The lack of significant differences in mortality in the treatment and control populations is not surprising, given the relatively small sample size. Our results are comparable with other reports.31 ,32 Significant reductions in mortality have been shown in regularly exercising postmyocardial infarction populations using pooled data from several studies.33 ,34Our own study did, however, show a significantly lower rate of non-fatal reinfarction and angina in the treatment population overall compared with the control population. Our data are comparable with those of Hedback and Perk,35 although differing in that we used a more vigorous exercise component. Returning to active employment should improve the patients own self confidence and positively influence the cost–effectiveness/benefit of providing cardiac rehabilitation services. The latter needs to be considered carefully, as health care providers are increasingly being required to evaluate their services in terms of health care costs and patient outcomes.36 ,37 Our intervention group had fewer visits to their general practitioners and fewer of them were still under care of a hospital consultant for cardiovascular illness at the end of the observation period. This implies a substantial improvement in the cost–benefit ratio. In addition, the fact that patients who receive such rehabilitation are less likely to be readmitted to hospital with cardiovascular problems and are more likely to have their drugs reduced has further implications for cost saving.

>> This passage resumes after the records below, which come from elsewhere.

(** The calls of an evaluation: reads, the sample itself to the telemetry store if
    that takes samples, one kind of event and one of summary. *)
Definition telemetry_call (sample : TelemetrySample) (X : Type) (e : apiE fleetE X) : Prop :=
  match e with
  | Now => True
  | OfStore e =>
      match e with
      | Durable.GetOperationalIntent _ | Durable.ListOperationalIntents _ | Durable.ListOperationalVolumes _
      | Durable.ListConformanceSummaries _ | Durable.ListConformanceEvents _
      | Durable.RecordConformanceEvent _ | Durable.UpsertConformanceSummary _ => True
      | _ => False
      end
  | OfExternal (OfTelemetry (Telemetry.AddSample added)) =>
      writer = true ∧ (added = sample ∨ ∃ t, added = sample <| Sample_RecordedAt := t |>)
  | _ => False
  end.

Lemma EvaluateTelemetry_calls sample :
  calls_in (telemetry_call sample) (EvaluateTelemetry writer sample).
Proof using Type.
  unfold EvaluateTelemetry.
  assert (∀ timed, timed = sample ∨ (∃ t, timed = sample <| Sample_RecordedAt := t |>) →
    calls_in (telemetry_call sample) (add_sample writer timed)) as Hadd.
  { intros timed Htimed. unfold add_sample. destruct writer eqn:Hw; [|done]. split; [by split|done]. }
  assert (∀ intent, calls_in (telemetry_call sample) (conformanceSummaryForVersion intent)) as Hsummary.
  { intros intent. split; [done|]. by intros [|]. }
  assert (∀ timed, calls_in (telemetry_call sample) (resolveIntentForTelemetry timed)) as Hresolve.
  { intros timed. unfold resolveIntentForTelemetry, activeIntentForAircraft. destruct (_ =s= _).
    - split; [done|]. intros [intents|]; cbn; [|done]. by repeat case_match.
    - split; [done|]. intros [intent|]; cbn; [|done]. by repeat case_match. }
  assert (∀ timed, timed = sample ∨ (∃ t, timed = sample <| Sample_RecordedAt := t |>) →
    calls_in (telemetry_call sample) (try! _ := add_sample writer timed orelse wrap "add telemetry sample" in
      try! intent := resolveIntentForTelemetry timed orelse id in
      try! volumes := durable (Durable.ListOperationalVolumes (Intent_ID intent)) orelse wrap "list operational volumes" in
      match volumesForVersion volumes (Intent_Version intent) with
      | [] => try! summary := unknownSummary intent timed orelse id in Ret (Ok (mkConformanceEvaluation intent summary []))
      | volumes => evaluate_volumes timed intent volumes
      end)) as Hrest.
  { intros timed Htimed. apply calls_in_bind; [by apply Hadd|]. intros [[]|err]; [|done].
    apply calls_in_bind; [apply Hresolve|]. intros [intent|err]; [|done].
    apply calls_in_bind; [done|]. intros [volumes|err]; [|done]. destruct (volumesForVersion _ _) as [|v own].
    - unfold unknownSummary. apply calls_in_bind; [|by intros [|]]. apply calls_in_bind; [apply Hsummary|].
      intros [existing|]; cbn; [|done]. case_match. split; [done|]. intros t. split; [done|]. by intros [|].
    - unfold evaluate_volumes, record_exit, alertCount. case_match.
      repeat first [ done | apply Hsummary | progress intros | apply calls_in_bind | case_match ]. }
  unfold timed_sample. destruct (IsZero (Sample_RecordedAt sample)).
  - split; [done|]. intros t. apply Hrest. eauto.
  - apply Hrest. by left.
Qed.

(** C24: a telemetry sample is evaluated, whatever the stores answer: against the
    active intent it names, of its aircraft and at a time in the intent's window,
    or against an active intent of its aircraft, one whose window holds the time
    if there is any; the verdict is conforming exactly when a volume of the
    intent's version holds the sample, and unknown without volumes; a sample
    outside leads to one exit event that is recorded; a reportability that
    stands is never lowered; and nothing else is recorded: whether it succeeds
    or not, it makes no call but reads of intents, volumes, summaries and events
    and of the clock, the addition of the sample itself to the telemetry store,
    and the recording of conformance events and summaries. *)
Theorem telemetry_evaluated sample :
  wp (λ _ X e, telemetry_call sample X e) [] (EvaluateTelemetry writer sample) (λ h r, ∀ e, r = Ok e →
    ∃ at_, timed h sample at_ ∧ evaluated h at_ e).
Proof using Type.
  apply (wp_allow (λ h X e, any_call h X e ∧ telemetry_call sample X e)); [by intros h X e [_ H]|].
  apply wp_calls_in; [apply EvaluateTelemetry_calls|].
  unfold EvaluateTelemetry, timed_sample. apply wp_bind. unfold timed.
  destruct (IsZero (Sample_RecordedAt sample)).
  - apply wp_now; [done|]. intros t. apply wp_ret. eapply wp_mono; [|by apply evaluate_timed_wp].
    intros h r [Hsub H] e He. exists (sample <| Sample_RecordedAt := UTC t |>). split; [|auto].
    exists t. split; [|done]. apply Hsub. by left.
  - apply wp_ret. eapply wp_mono; [|by apply evaluate_timed_wp]. intros h r [Hsub H] e He. exists sample. auto.
Qed.
End evaluation.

The results of our study clearly identify benefits for patients undertaking comprehensive exercise rehabilitation. Stratifying postmyocardial infarction populations through the use of early exercise testing may help triage patients towards the safest and most effective forms of treatment for their ischaemic heart disease. Serial exercise testing over the following 12 months can also provide valuable clinical information and positively influence case management.38The cost–effectiveness benefit linked with such a provision appears very favourable, but more studies are needed to examine these aspects. Our findings support the recommendations of two British Cardiac Society working party reports on cardiac rehabilitation.6 ,7 They substantiate a national review of cardiac rehabilitation and its guidelines on standards and local recommendations in the most recent report on cardiology in district general hospitals.39 ,40All these reports encourage health authorities to provide a multidisciplinary cardiac rehabilitation service. The length of time over which such a service should be provided needs to be reviewed in the light of our present findings, which were based on a 12 month exercise intervention programme. With an increasing focus on evidence based medicine, an extended programme lasting up to 12 months may have advantages. Following this study a two year scheme is currently in use within the district general hospital setting. It is increasingly concentrating on “maintenance rehabilitation” (phase IV), using a combination of home and centre based interventions. In addition, there is a growing community involvement in the work of the centre, with an added focus on the prevention of ischaemic heart disease.